Raw materials for ceramics span a fairly broad range due to the fact that ceramics themselves are a diverse group of materials. Generally, ceramics share the physical properties of being crystalline in structure and acting as heat and electrical insulating materials, and these properties are derived from several major elements in nature. Earthenware, pottery, and bricks contain the raw materials for ceramics in the form of crystalline metals like aluminum mixed with silicate compounds like quartz, feldspar, and mica, which are composed largely of silicon dioxide. These types of raw materials are generally referred to as clay, constituting over 90% of the mineral compounds on the surface of the Earth that form into rocks.
Making insulators for high temperatures and advanced electronics applications, however, can include raw materials for ceramics such as carbon, nitrogen, and sulfur. Advanced research into superconductors is also based upon the raw materials for ceramics compounds because ceramics tend to switch from natural insulating properties to superconducting properties at very low temperatures. Common superconducting ceramics are based on copper-oxide compounds, but many rare-Earth metals like niobium and yttrium are also used. These metals along with silicates are often alloyed together in manufacturing ceramics such as with yttrium, aluminum, and garnet as a silicate compound. One recent discovery as of 2002 of a unique superconducting ceramic was a compound of plutonium, cobalt, and gallium, or PuCoGa5.
Manufacturing ceramics usually involves a four-step process where a powder that comprises the metals, silicates, or other compounds like carbon and sulfur is compressed into a solid under intense pressure and then machined into a desired shape. Making ceramics then involves firing the product at a temperature between 2,850° to 3,100° Fahrenheit (1,570° to 1,704° Celsius) for anywhere from 12 to 120 hours. During this process, the ceramic part's volume compresses by approximately 20%, which facilitates a final step afterward of machining the part with a diamond-tipped tool or other precise equipment to make it fit to desired tolerances and specifications.

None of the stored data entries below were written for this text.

(* ===== verification/Filesystem.v ===== *)
(** The file system: path resolution, links, drivers and mounts
    ([src/src/kernel/core/filesystem.h] and [filesystem.cc]).

    A path is the list of its characters; [beg_p] and [end_p] are positions in
    it, and reading at the end gives the terminator.  A component whose end
    lies before its beginning makes the code copy a negative number of bytes,
    which is [Stuck].  [scan] and a driver's [mount] are virtual calls. *)

From Stdlib Require Import ZArith Lia.
From stdpp Require Import base list gmap option.
From coqutil Require Import Datatypes.RecordSetters.
From S2P Require Import Prelude FileTree.
Import TriangleBracketNotations.

Definition kMaxDrivers : Z := 8.
Definition kMaxMounts : Z := 8.

(** [struct MountInfo] *)
Record mount_info := mk_mount { mpath : list Z; mdriver : Z; mdevice : Z; mount_point : Z }.

(** [class Filesystem]: the drivers and mounts in use, and the file tree. *)
Record filesystem := mk_fs {
  tree : ftree;
  drivers : list Z;
  mounts : list mount_info;
  root : Z;
  dev : Z;
  var : Z;
}.

Definition SLASH : Z := 47.
Definition DOT : Z := 46.

(** The characters of the names [init] creates. *)
Definition name_root : list Z := [47].
Definition name_dev : list Z := [100; 101; 118].
Definition name_proc : list Z := [112; 114; 111; 99].
Definition name_mnt : list Z := [109; 110; 116].
Definition name_sys : list Z := [115; 121; 115].
Definition name_env : list Z := [101; 110; 118].
Definition name_usr : list Z := [117; 115; 114].
Definition name_mods : list Z := [109; 111; 100; 115].
Definition name_sockets : list Z := [115; 111; 99; 107; 101; 116; 115].

Definition char_at (p : list Z) (i : Z) : Z := zget 0 p i.

(** The loops that skip slashes and that look for the end of a component. *)
Definition skip_slashes (p : list Z) (i : Z) : outcome Z :=
  while (S (length p)) (fun i => char_at p i =? SLASH) (fun i => i + 1) i.
Definition find_end (p : list Z) (i : Z) : outcome Z :=
  while (S (length p)) (fun i => negb (char_at p i =? 0) && negb (char_at p i =? SLASH)) (fun i => i + 1) i.

(** The copy of a component: [end_p - beg_p] bytes from [beg_p]. *)
Definition component (p : list Z) (beg_p end_p : Z) : outcome (list Z) :=
  if end_p <? beg_p then Stuck
  else Done (take (Z.to_nat (end_p - beg_p)) (drop (Z.to_nat beg_p) p)).

(** [found->getType() == TYPE_LINK && found->getLink() ? found->getLink() : found] *)
Definition follow (t : ftree) (found : Z) : outcome Z :=
  let* f := getf t found in
  Done (if bool_decide (ftype f = TYPE_LINK) && negb (flink f =? 0) then flink f else found).

Section Filesystem.
Variable fuel : nat.
Variable scan : ftree → Z → outcome ftree.

(** One component of [Filesystem::path]. *)
Definition path_step (p : list Z) (st : ftree * Z * Z * Z) : outcome (ftree * Z * Z * Z + Z * ftree) :=
  let '(t, fp, beg_p, end_p) := st in
  if char_at p beg_p =? 0 then Done (inr (fp, t))
  else
    let* f := getf t fp in
    if negb (bool_decide (ftype f = TYPE_DIRECTORY)) then Done (inr (0, t))
    else
      let* end_p := find_end p end_p in
      let* name := component p beg_p end_p in
      let* (next, t) :=
        if bool_decide (name = [DOT; DOT]) then Done (Some (fparent f), t)
        else if bool_decide (name = [DOT]) then Done (Some fp, t)
        else
          let* t := scan t fp in
          let* found := find fuel t fp name in
          if found =? 0 then Done (None, t) else let* fp := follow t found in Done (Some fp, t) in
      match next with
      | None => Done (inr (0, t))
      | Some fp => let* beg_p := skip_slashes p end_p in Done (inl (t, fp, beg_p, end_p + 1))
      end.

(** [Filesystem::path]; [pcurrent] is the current directory of the current
    process, or nothing when there is none. *)
Definition path (s : filesystem) (pcurrent : option Z) (p : list Z) : outcome (Z * filesystem) :=
  let fp := match pcurrent with
            | Some cdir => if negb (char_at p 0 =? SLASH) then cdir else root s
            | None => root s
            end in
  let* beg_p := skip_slashes p 0 in
  let* (fp, t) := loop fuel (path_step p) (tree s, fp, beg_p, 1) in
  Done (fp, s <| tree := t |>).

(** [Filesystem::path_parent]: the directory, and the name it lacks. *)
Definition path_parent (s : filesystem) (p : list Z) : outcome (Z * option (list Z)) :=
  let t := tree s in
  let* beg_p := skip_slashes p 0 in
  loop fuel (fun '(fp, beg_p, end_p) =>
    if char_at p beg_p =? 0 then Done (inr (fp, None))
    else
      let* f := getf t fp in
      if negb (bool_decide (ftype f = TYPE_DIRECTORY)) then Done (inr (0, None))
      else
        let* end_p := find_end p end_p in
        let* name := component p beg_p end_p in
        let* r :=
          if bool_decide (name = [DOT; DOT]) then Done (Some (fparent f))
          else if bool_decide (name = [DOT]) then Done (Some fp)
          else
            let* found := find fuel t fp name in
            if found =? 0 then Done None else let* fp := follow t found in Done (Some fp) in
        match r with
        | None => Done (inr (fp, Some name))
        | Some fp => let* beg_p := skip_slashes p end_p in Done (inl (fp, beg_p, end_p + 1))
        end) (root s, beg_p, 1).

Definition set_tree (s : filesystem) (t : ftree) : filesystem := s <| tree := t |>.

(** ** The tree the kernel starts with *)

Definition fs_init (s : filesystem) (master : Z) : outcome filesystem :=
  let '(r, t) := new_file (tree s) master name_root TYPE_DIRECTORY in
  let* (d, t) := createChild t master r name_dev TYPE_DIRECTORY in
  let* (_, t) := createChild t master r name_proc TYPE_DIRECTORY in
  let* (_, t) := createChild t master r name_mnt TYPE_DIRECTORY in
  let* (sysd, t) := createChild t master r name_sys TYPE_DIRECTORY in
  let* (v, t) := createChild t master sysd name_env TYPE_DIRECTORY in
  let* (_, t) := createChild t master sysd name_usr TYPE_DIRECTORY in
  let* (_, t) := createChild t master sysd name_mods TYPE_DIRECTORY in
  let* (_, t) := createChild t master sysd name_sockets TYPE_DIRECTORY in
  Done (s <| tree := t |> <| root := r |> <| dev := d |> <| var := v |>).

Definition mknod (s : filesystem) (master : Z) (name : list Z) : outcome filesystem :=
  if dev s =? 0 then Done s
  else let* (_, t) := createChild (tree s) master (dev s) name TYPE_DEVICE in Done (set_tree s t).

Definition pivot_root (s : filesystem) (master targetdir : Z) : outcome (Z * filesystem) :=
  if targetdir =? 0 then Done (root s, s)
  else
    let '(newRoot, t) := new_file (tree s) master name_root TYPE_DIRECTORY in
    let* f := getf t targetdir in
    loop fuel (fun '(t, child) =>
      if child =? 0 then Done (inr (newRoot, set_tree s t))
      else
        let* (_, t) := addChild t newRoot child in
        let* c := getf t child in
        Done (inl (t, fnext c))) (t, fchild f).

(** [link]: with no name left to create, [nname] is never written. *)
Definition link (s : filesystem) (pcurrent : option Z) (master : Z) (fname newf : list Z) : outcome (Z * filesystem) :=
  let* (tolink, s) := path s pcurrent fname in
  if tolink =? 0 then Done (u32 (-1), s)
  else
    let* (parent, nname) := path_parent s newf in
    let* nname := of_option nname in
    let '(linkFile, t) := new_file (tree s) master nname TYPE_LINK in
    let* t := setLink t linkFile tolink in
    let* (_, t) := addChild t parent linkFile in
    Done (RETURN_OK, set_tree s t).

Definition addFile (s : filesystem) (pcurrent : option Z) (dir : list Z) (fp : Z) : outcome (Z * filesystem) :=
  let* (parent, s) := path s pcurrent dir in
  if parent =? 0 then Done (ERROR_PARAM, s)
  else let* (r, t) := addChild (tree s) parent fp in Done (r, set_tree s t).

(** ** Drivers and mounts *)

Variable driver_name : Z → list Z.
Variable driver_mount : Z → Z → Z → ftree → outcome (Z * ftree).

Definition driver_count (s : filesystem) : Z := Z.of_nat (length (drivers s)).
Definition mount_count (s : filesystem) : Z := Z.of_nat (length (mounts s)).

Definition register_driver (s : filesystem) (driver : Z) : bool * filesystem :=
  if (driver =? 0) || (kMaxDrivers <=? driver_count s) then (false, s)
  else (true, s <| drivers ::= fun l => l ++ [driver] |>).

Definition find_driver (s : filesystem) (name : list Z) : Z :=
  default 0 (List.find (fun d => bool_decide (driver_name d = name)) (drivers s)).

Definition mount (s : filesystem) (pcurrent : option Z) (device : Z) (mount_path fs_name : list Z)
  : outcome (bool * filesystem) :=
  if device =? 0 then Done (false, s)
  else if kMaxMounts <=? mount_count s then Done (false, s)
  else
    let driver := find_driver s fs_name in
    if driver =? 0 then Done (false, s)
    else
      let* (mp, s) := path s pcurrent mount_path in
      if mp =? 0 then Done (false, s)
      else
        let* f := getf (tree s) mp in
        if negb (bool_decide (ftype f = TYPE_DIRECTORY)) then Done (false, s)
        else
          let* (final_mp, t) := driver_mount driver mp device (tree s) in
          let s := set_tree s t in
          if final_mp =? 0 then Done (false, s)
          else
            let s := s <| mounts ::= fun l => l ++ [mk_mount (take 127 mount_path) driver device final_mp] |> in
            Done (true, if bool_decide (mount_path = name_root) then s <| root := final_mp |> else s).

End Filesystem.
(* ===== verification/FilesystemSpec.v ===== *)
(** Path resolution's contract: on a path whose components are separated by
    single slashes, [path] walks the tree one component at a time.  A doubled
    slash breaks it, and [pivot_root] moves one child. *)

From Stdlib Require Import ZArith Lia.
From stdpp Require Import base list gmap option sets.
From coqutil Require Import Datatypes.RecordSetters.
From S2P Require Import Prelude FileTree FileTreeSpec Filesystem.
Import TriangleBracketNotations.

(** ** The walk *)

(** The file that the components reach from [fp]: [..] is the parent (null
    above the root, and using null is [Stuck]), [.] the directory itself, any
    other name a child, or the file a link child points to; 0 when a component
    is missing or is looked up in a file that is no directory. *)
Fixpoint walk (fuel : nat) (t : ftree) (fp : Z) (names : list (list Z)) : outcome Z :=
  match names with
  | [] => Done fp
  | name :: names =>
    let* f := getf t fp in
    if negb (bool_decide (ftype f = TYPE_DIRECTORY)) then Done 0
    else if bool_decide (name = [DOT; DOT]) then walk fuel t (fparent f) names
    else if bool_decide (name = [DOT]) then walk fuel t fp names
    else
      let* found := find fuel t fp name in
      if found =? 0 then Done 0
      else let* next := follow t found in walk fuel t next names
  end.

(** A component: at least one character, no slash and no terminator. *)
Definition plain (name : list Z) : Prop := name ≠ [] ∧ Forall (fun c => c ≠ 0 ∧ c ≠ SLASH) name.

(** The components, each after a slash. *)
Definition render (names : list (list Z)) : list Z := concat (map (fun name => SLASH :: name) names).

(** ** Scanning a path *)

Lemma char_at_app pre q : char_at (pre ++ q) (Z.of_nat (length pre)) = hd 0 q.
Proof.
  unfold char_at, zget. rewrite decide_True by lia. rewrite Nat2Z.id, app_nth2, Nat.sub_diag by lia. by destruct q.
Qed.

Lemma find_end_spec pre name rest :
  Forall (fun c => c ≠ 0 ∧ c ≠ SLASH) name → hd 0 rest = 0 ∨ hd 0 rest = SLASH →
  find_end (pre ++ name ++ rest) (Z.of_nat (length pre)) = Done (Z.of_nat (length (pre ++ name))).
Proof.
  intros Hname Hrest. unfold find_end, while.
  assert (length name < S (length (pre ++ name ++ rest)))%nat as Hfuel by (rewrite !length_app; lia).
  revert Hfuel. generalize (S (length (pre ++ name ++ rest))) as fuel. revert pre.
  induction Hname as [|c name [H1 H2] Hname IH]; intros pre [|fuel] Hl; try (simpl in Hl; lia); cbn [loop];
    rewrite char_at_app.
  - cbn [app]. rewrite app_nil_r. destruct Hrest as [-> | ->]; done.
  - cbn [app hd]. rewrite (proj2 (Z.eqb_neq c 0)), (proj2 (Z.eqb_neq c SLASH)) by done. cbn [negb andb obind].
    specialize (IH (pre ++ [c]) fuel ltac:(simpl in Hl; lia)). rewrite <- !app_assoc in IH. cbn [app] in IH.
    rewrite (length_app pre [c]) in IH. cbn [length] in IH. rewrite Nat2Z.inj_add in IH. exact IH.
Qed.

Lemma skip_slashes_none p i : char_at p i ≠ SLASH → skip_slashes p i = Done i.
Proof.
  intros H. unfold skip_slashes, while. cbn [loop]. by rewrite (proj2 (Z.eqb_neq _ _) H).
Qed.

Lemma skip_slashes_one pre q :
  hd 0 q ≠ SLASH → skip_slashes (pre ++ SLASH :: q) (Z.of_nat (length pre)) = Done (Z.of_nat (length (pre ++ [SLASH]))).
Proof.
  intros Hq. unfold skip_slashes, while. rewrite length_app. cbn [length]. rewrite Nat.add_succ_r. cbn [loop].
  rewrite char_at_app. cbn [hd]. rewrite Z.eqb_refl. cbn [obind].
  replace (pre ++ SLASH :: q) with ((pre ++ [SLASH]) ++ q) by (by rewrite <- app_assoc).
  replace (Z.of_nat (length pre) + 1) with (Z.of_nat (length (pre ++ [SLASH]))) by (rewrite length_app; simpl; lia).
  rewrite char_at_app. by rewrite (proj2 (Z.eqb_neq _ _) Hq).
Qed.

Lemma component_spec pre name rest :
  component (pre ++ name ++ rest) (Z.of_nat (length pre)) (Z.of_nat (length (pre ++ name))) = Done name.
Proof.
  unfold component. rewrite length_app. rewrite (proj2 (Z.ltb_ge _ _)) by lia. rewrite Nat2Z.id.
  replace (Z.to_nat (Z.of_nat (length pre + length name) - Z.of_nat (length pre))) with (length name) by lia.
  by rewrite drop_app_length, take_app_length.
Qed.

Lemma render_hd names : names = [] ∧ render names = [] ∨ hd 0 (render names) = SLASH ∧ render names ≠ [].
Proof. destruct names; [by left|by right]. Qed.

Lemma plain_hd name : plain name → hd 0 name ≠ SLASH ∧ hd 0 name ≠ 0.
Proof. intros [Hn Hf]. destruct name as [|c name]; [done|]. by inversion Hf as [|? ? []]. Qed.

(** ** Resolution *)

(** The class's own [scan] does nothing. *)
Definition no_scan (t : ftree) (fp : Z) : outcome ftree := Done t.

(** What follows the slash before the first component. *)
Definition render_tail (names : list (list Z)) : list Z :=
  match names with [] => [] | name :: names => name ++ render names end.

Lemma path_loop fuel t names :
  Forall plain names →
  ∀ pre fp end_p n, (names ≠ [] → end_p = Z.of_nat (length pre)) → (length names < n)%nat →
    loop n (path_step fuel no_scan (pre ++ render_tail names)) (t, fp, Z.of_nat (length pre), end_p) =
    let* r := walk fuel t fp names in Done (r, t).
Proof.
  intros Hp. induction Hp as [|name names Hname Hp IH]; intros pre fp end_p [|n] Hend Hn; try (simpl in Hn; lia);
    cbn [loop]; unfold path_step at 1; rewrite char_at_app; cbn [render_tail].
  { done. }
  destruct (plain_hd name Hname) as [Hns Hn0]. specialize (Hend ltac:(done)). subst end_p.
  assert (hd 0 (name ++ render names) = hd 0 name) as -> by (destruct Hname as [? _]; by destruct name).
  rewrite (proj2 (Z.eqb_neq _ 0)) by done. cbn [walk].
  destruct (getf t fp) as [f| |]; cbn [obind]; [|done..].
  destruct (negb (bool_decide (ftype f = TYPE_DIRECTORY))); [done|].
  rewrite find_end_spec by (apply Hname || (destruct (render_hd names) as [[_ ->]|[-> _]]; auto)). cbn [obind].
  rewrite component_spec. cbn [obind].
  assert (∀ fp', (let* beg_p := skip_slashes (pre ++ name ++ render names) (Z.of_nat (length (pre ++ name))) in
      loop n (path_step fuel no_scan (pre ++ name ++ render names)) (t, fp', beg_p, Z.of_nat (length (pre ++ name)) + 1)) =
    let* r := walk fuel t fp' names in Done (r, t)) as Hnext.
  { intros fp'. simpl in Hn. destruct names as [|name' names].
    - change (render []) with (@nil Z). rewrite app_nil_r. rewrite skip_slashes_none.
      + cbn [obind]. specialize (IH (pre ++ name) fp' (Z.of_nat (length (pre ++ name)) + 1) n ltac:(done) ltac:(simpl; lia)).
        cbn [render_tail] in IH. by rewrite app_nil_r in IH.
      + rewrite <- (app_nil_r (pre ++ name)) at 1. by rewrite char_at_app.
    - change (render (name' :: names)) with (SLASH :: render_tail (name' :: names)). rewrite !app_assoc.
      rewrite skip_slashes_one by (apply Forall_cons in Hp as [Hp' _]; destruct (plain_hd name' Hp') as [? _];
        destruct Hp' as [? _]; by destruct name'). cbn [obind].
      specialize (IH ((pre ++ name) ++ [SLASH]) fp' (Z.of_nat (length (pre ++ name)) + 1) n).
      rewrite <- (app_assoc (pre ++ name)) in IH. cbn [app] in IH. rewrite IH; [done|intros _; rewrite !length_app; simpl; lia|simpl in *; lia]. }
  destruct (bool_decide (name = [DOT; DOT])); cbn [obind].
  { rewrite <- Hnext. by destruct (skip_slashes _ _). }
  destruct (bool_decide (name = [DOT])); cbn [obind].
  { rewrite <- Hnext. by destruct (skip_slashes _ _). }
  unfold no_scan at 1. cbn [obind]. destruct (find fuel t fp name) as [found| |]; cbn [obind]; [|done..].
  destruct (found =? 0); [done|]. destruct (follow t found) as [fp'| |]; cbn [obind]; [|done..].
  rewrite <- Hnext. by destruct (skip_slashes _ _).
Qed.

(** An absolute path starts at the root. *)
Lemma start_root (s : filesystem) (pcurrent : option Z) q :
  match pcurrent with
  | Some cdir => if negb (char_at (SLASH :: q) 0 =? SLASH) then cdir else root s
  | None => root s
  end = root s.
Proof. by destruct pcurrent. Qed.

(** C19. On a path [/a/b/c] of one or more components, whatever the current
    directory, [path] returns what the walk of the components from the root
    returns and leaves the tree alone. *)
Theorem path_spec fuel (s : filesystem) pcurrent names :
  names ≠ [] → Forall plain names → (length names < fuel)%nat →
  path fuel no_scan s pcurrent (render names) =
    let* r := walk fuel (tree s) (root s) names in Done (r, s).
Proof.
  intros Hne Hp Hf. unfold path. destruct names as [|name names]; [done|].
  change (render (name :: names)) with (SLASH :: render_tail (name :: names)). rewrite start_root.
  assert (skip_slashes (SLASH :: render_tail (name :: names)) 0 = Done 1) as ->.
  { apply (skip_slashes_one []). apply Forall_cons in Hp as [Hp' _].
    destruct (plain_hd name Hp') as [? _]. destruct Hp' as [? _]. by destruct name. }
  cbn [obind].
  pose proof (path_loop fuel (tree s) (name :: names) Hp ([] ++ [SLASH]) (root s) 1 fuel ltac:(done) Hf) as Hl.
  rewrite <- app_assoc in Hl. cbn [app] in Hl. change (Z.of_nat (length [SLASH])) with 1 in Hl. rewrite Hl.
  destruct (walk fuel (tree s) (root s) (name :: names)); cbn [obind]; [|done..]. by destruct s.
Qed.

(** A path that starts with two slashes: the first component would end before
    it begins, and the code copies that many bytes. *)
Lemma double_slash_stuck fuel (s : filesystem) pcurrent name f :
  plain name → getf (tree s) (root s) = Done f → ftype f = TYPE_DIRECTORY →
  path (S fuel) no_scan s pcurrent (SLASH :: SLASH :: name) = Stuck.
Proof.
  intros Hname Ef Hdir. destruct (plain_hd name Hname) as [H1 H2]. unfold path.
  assert (char_at (SLASH :: SLASH :: name) 2 = hd 0 name) as Ehd by apply (char_at_app [SLASH; SLASH] name).
  assert (skip_slashes (SLASH :: SLASH :: name) 0 = Done 2) as Hskip.
  { unfold skip_slashes, while. cbn [length loop]. change (char_at (SLASH :: SLASH :: name) 0) with SLASH.
    rewrite Z.eqb_refl. cbn [obind]. change (char_at (SLASH :: SLASH :: name) (0 + 1)) with SLASH.
    rewrite Z.eqb_refl. cbn [obind].
    change (0 + 1 + 1) with 2. by rewrite Ehd, (proj2 (Z.eqb_neq _ _) H1). }
  rewrite start_root, Hskip. cbn [obind].
  cbn [loop]. unfold path_step at 1. rewrite Ehd, (proj2 (Z.eqb_neq _ _) H2), Ef. cbn [obind].
  rewrite Hdir, bool_decide_eq_true_2 by done. cbn [negb].
  assert (find_end (SLASH :: SLASH :: name) 1 = Done 1) as -> by (unfold find_end, while; cbn [length loop]; reflexivity).
  done.
Qed.

(** ** Changing the root *)

(** [addChild] of a file that is in another directory: only what a move needs. *)
Lemma move_child t p n fp fn :
  getf t p = Done fp → getf t n = Done fn → n ≠ 0 → n ≠ p → fchild fp = 0 →
  ∃ t', addChild t p n = Done (RETURN_OK, t') ∧
    getf t' p = Done (fp <| fchild := n |>) ∧
    getf t' n = Done (fn <| fparent := p |> <| fprec := 0 |> <| fnext := 0 |>) ∧
    ∀ q, q ≠ p → q ≠ n → getf t' q = getf t q.
Proof.
  intros Ep En Hn Hnp Hc. unfold addChild, setParent, setPrec, setNext, setChild.
  rewrite (proj2 (Z.eqb_neq n 0)) by done.
  destruct (updf_spec t n (fun f => f <| fparent := p |>) fn En) as (t1 & -> & E1 & O1 & _). cbn [obind].
  destruct (updf_spec t1 n (fun f => f <| fprec := 0 |>) _ E1) as (t2 & -> & E2 & O2 & _). cbn [obind].
  assert (getf t2 p = Done fp) as -> by (by rewrite O2, O1 by done). cbn [obind]. rewrite Hc.
  destruct (updf_spec t2 n (fun f => f <| fnext := 0 |>) _ E2) as (t3 & -> & E3 & O3 & _). cbn [obind Z.eqb negb].
  destruct (updf_spec t3 p (fun f => f <| fchild := n |>) fp) as (t4 & -> & E4 & O4 & _); [by rewrite O3, O2, O1 by done|].
  cbn [obind]. exists t4. split; [done|]. split; [done|]. split; [by rewrite O4|].
  intros q H1 H2. by rewrite O4, O3, O2, O1.
Qed.

(** [pivot_root] moves the first child of the target and no other: adding
    it to the new root clears its [next], which is where the loop goes on.  The
    target still points to that child, and the children after it are reachable
    from neither directory. *)
Theorem pivot_root_moves_one fuel (s : filesystem) master d x l :
  dir_ok (tree s) d (x :: l) → next_obj (tree s) ≠ 0 → next_obj (tree s) ∉ d :: x :: l → (2 <= fuel)%nat →
  ∃ s', pivot_root fuel s master d = Done (next_obj (tree s), s') ∧
    dir_ok (tree s') (next_obj (tree s)) [x] ∧
    (∃ f, getf (tree s') d = Done f ∧ fchild f = x) ∧
    (∀ y, y ∈ l → getf (tree s') y = getf (tree s) y).
Proof.
  intros ((fd & Ed & Hc) & (Hx0 & (fx & Ex & _) & _) & Hnd & Hd & Hd0) Hr0 Hr Hf. set (r := next_obj (tree s)) in *.
  apply list.NoDup_cons in Hnd as [Hxl _].
  assert (r ≠ d ∧ r ≠ x ∧ r ∉ l) as (Hrd & Hrx & Hrl) by set_solver. assert (d ≠ x ∧ d ∉ l) as [Hdx Hdl] by set_solver.
  unfold pivot_root. rewrite (proj2 (Z.eqb_neq d 0)) by done. cbn [new_file]. fold r.
  set (fr := mk_file (checkName name_root) _ _ _ _ _ _ _ _ _ _). set (t0 := mk_ftree _ _ _).
  assert (∀ q, q ≠ r → getf t0 q = getf (tree s) q) as O0 by (intros q Hq; unfold getf, t0; cbn; by rewrite lookup_insert_ne).
  assert (getf t0 r = Done fr) as E0 by (unfold getf, t0; cbn; by rewrite lookup_insert_eq).
  rewrite O0, Ed by done. cbn [obind]. rewrite Hc. cbn [hd]. destruct fuel as [|[|fuel]]; [lia|lia|]. cbn [loop].
  rewrite (proj2 (Z.eqb_neq x 0)) by done.
  destruct (move_child t0 r x fr fx E0) as (t1 & -> & E1 & Ex1 & O1); [by rewrite O0|done|done|done|].
  cbn [obind]. rewrite Ex1. cbn [obind]. change (fnext (fx <| fparent := r |> <| fprec := 0 |> <| fnext := 0 |>)) with 0.
  cbn [Z.eqb obind]. exists (set_tree s t1). split; [done|]. change (tree (set_tree s t1)) with t1. split; [|split].
  - split; [by eexists|]. split; [|split; [apply NoDup_singleton|split; [set_solver|done]]].
    split; [done|]. split; [by eexists|done].
  - exists fd. rewrite O1, O0 by done. done.
  - intros y Hy. rewrite O1, O0; [done|by intros ->|by intros ->|by intros ->].
Qed.

(** ** Concrete runs: the tree [init] makes *)

Definition empty_fs : filesystem := mk_fs (mk_ftree ∅ 0x1000 0) [] [] 0 0 0.
Definition boot_fs : filesystem := match fs_init empty_fs 0 with Done s => s | _ => empty_fs end.
Definition sys_env : list (list Z) := [name_sys; name_env].

Lemma path_spec_witness :
  path 20 no_scan boot_fs None (render sys_env) =
    let* r := walk 20 (tree boot_fs) (root boot_fs) sys_env in Done (r, boot_fs).
Proof.
  apply (path_spec 20 boot_fs None sys_env).
  - discriminate.
  - unfold sys_env, plain. repeat constructor; discriminate.
  - vm_compute. repeat constructor.
Defined.

(** [/sys/env] is the directory [var]; [/sys//env] is stuck. *)
Example path_sys_env : path 20 no_scan boot_fs None (render sys_env) = Done (var boot_fs, boot_fs).
Proof. vm_compute. reflexivity. Qed.
Example path_doubled :
  path 20 no_scan boot_fs None (SLASH :: name_sys ++ [SLASH; SLASH] ++ name_env) = Stuck.
Proof. vm_compute. reflexivity. Qed.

The ceramics business spans a broad area of commercial interest from widespread use as pottery and decorative porcelain cooking vessels and artwork to the production of ceramic knife blades, building materials like pipe and flooring, and high-temperature coatings for turbojet engine blades. Even dental replacements like tooth bridges are made from ceramics. Since each of these products have very unique tolerances, appearance, and structural requirements, the raw materials for ceramics can come from a long and complex list of ingredients.